India's Ministry of Home Affairs sets the e-Visa fee in US dollars per nationality, refreshed annually, and the portal shows you the exact figure once your UK passport is entered. As a current-of-writing reference, the popular Tourist tiers run around USD 25 for the 30-day double-entry tier, USD 40 for the 1-year multi-entry and USD 80 for the 5-year multi-entry; Business and Medical tiers carry separate fee schedules. The GBP charge on your card follows your bank's posted rate on the booking day. A visa-service partner adds a moderate handling fee on top of the government fee in exchange for document review, status monitoring and family-application coordination. The portal price is authoritative — confirm it when you start the application.

Yes — every passenger arriving in India must submit the e-Arrival Card electronically within 72 hours of departure. Paper forms are no longer accepted at Indian airports as of 2026. The form takes a couple of minutes through the official Indian government portal. You receive a QR code that you carry on your phone or printed; immigration scans it on arrival alongside the e-Visa and passport. This applies to British passport holders, OCI cardholders and every other foreign national entering India. Do it the night before your flight.

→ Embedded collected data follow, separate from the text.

(** ** Value normalizer *)

(** [normalizeObject] on a mapping-shaped value.  The loop runs over the
    entries of [value] in [for-in] order; [v] is [value[k]]. *)
Fixpoint normalizeNode (node : JSONSchemaType) (isRoot : bool)
  {struct node} : JSONSchemaType :=
  match node with
  | JObject value =>
      let obj :=
        fold_left
          (fun (obj : JSONObject) (entry : string * JSONSchemaType) =>
             let (k, v) := entry in
             let v := if String.eqb (typeDetect v) "Object"
                      then normalizeNode v false else v in
             if negb (is_null v) then prop_set k v obj else obj)
          value [] in
      match prop_keys obj with
      | _ :: _ => JObject obj
      | [] => if isRoot then JObject [] else JNull
      end
  | _ => node
  end.

Definition normalizeObject (value : JSONObject) (isRoot : bool)
  : JSONSchemaType :=
  normalizeNode (JObject value) isRoot.

Definition normalizeValue (value : JSONSchemaType) : JSONSchemaType :=
  if String.eqb (typeDetect value) "Object"
  then match value with
       | JObject o => normalizeObject o true
       | _ => value
       end
  else value.

(** One turn of the loop of [normalizeObject], named for the proofs. *)
Definition normalize_step (obj : JSONObject) (entry : string * JSONSchemaType)
  : JSONObject :=
  let (k, v) := entry in
  let v := if String.eqb (typeDetect v) "Object"
           then normalizeNode v false else v in
  if negb (is_null v) then prop_set k v obj else obj.

(** A value that normalization leaves alone: in a mapping the keys are
    pairwise distinct and no entry is [null], an empty mapping, or a
    mapping that is not itself stable.  Arrays are not looked into. *)
Fixpoint settled (v : JSONSchemaType) : Prop :=
  match v with
  | JObject o =>
      NoDup (prop_keys o)
      /\ (fix all (l : JSONObject) : Prop :=
            match l with
            | [] => True
            | (_, x) :: rest =>
                (x <> JNull /\ x <> JObject [] /\ settled x) /\ all rest
            end) o
  | _ => True
  end.

Definition settled_entry (e : string * JSONSchemaType) : Prop :=
  snd e <> JNull /\ snd e <> JObject [] /\ settled (snd e).

(** A table under construction by the loop of [normalizeObject]. *)
Definition table_ok (obj : JSONObject) : Prop :=
  NoDup (prop_keys obj) /\ Forall settled_entry obj.

(** The outcome of normalizing [v] in either position is stable, and in a
    nested position it is never the empty mapping. *)
Definition normalizes_well (v : JSONSchemaType) : Prop :=
  forall isRoot : bool,
    settled (normalizeNode v isRoot)
    /\ (isRoot = false -> normalizeNode v isRoot <> JObject []).

(** A stable, non-empty value is left as it is in either position. *)
Definition fixed_by_normalize (v : JSONSchemaType) : Prop :=
  settled v -> v <> JObject [] ->
  forall isRoot : bool, normalizeNode v isRoot = v.

(** ** Error reshaper *)

(** The outcome of a call: it returns, it throws an exception (a
    [TypeError], or a [RangeError] from a write to [length]), or it strays:
    it reads on into, or writes, something that is not a named own property
    of a node of the tree (a built-in object, an element of a list).  What
    the source does after straying depends on objects the tree does not
    hold; the model follows it no further. *)
Inductive Completion (A : Type) : Type :=
| Returns (a : A)
| Throws
| Strays.
Arguments Returns {A} a.
Arguments Throws {A}.
Arguments Strays {A}.

(** [s.split('.')]: the maximal dot-free pieces of [s], never an empty
    list. *)
Fixpoint split_dot (s : string) : list string :=
  match s with
  | EmptyString => [EmptyString]
  | String c rest =>
      if Ascii.eqb c "."%char then EmptyString :: split_dot rest
      else match split_dot rest with
           | [] => [String c EmptyString]
           | seg :: segs => String c seg :: segs
           end
  end.

(** [segs.join('.')] *)
Fixpoint join_dot (segs : list string) : string :=
  match segs with
  | [] => ""
  | [seg] => seg
  | seg :: rest => seg ++ "." ++ join_dot rest
  end.

(** Whether a segment is free of the separator. *)
Fixpoint dot_free (s : string) : bool :=
  match s with
  | EmptyString => true
  | String c rest => negb (Ascii.eqb c "."%char) && dot_free rest
  end.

Not under the regular e-Visa tiers. The longest Tourist e-Visa is 5-year multi-entry, with the same 180-day-per-calendar-year stay cap as the 1-year tier. The only routes that effectively give a longer entitlement are the OCI card (lifetime, for Indian-heritage applicants — see the OCI guide) or specific long-term consular visas (employment, student, research) that are not e-Visa categories.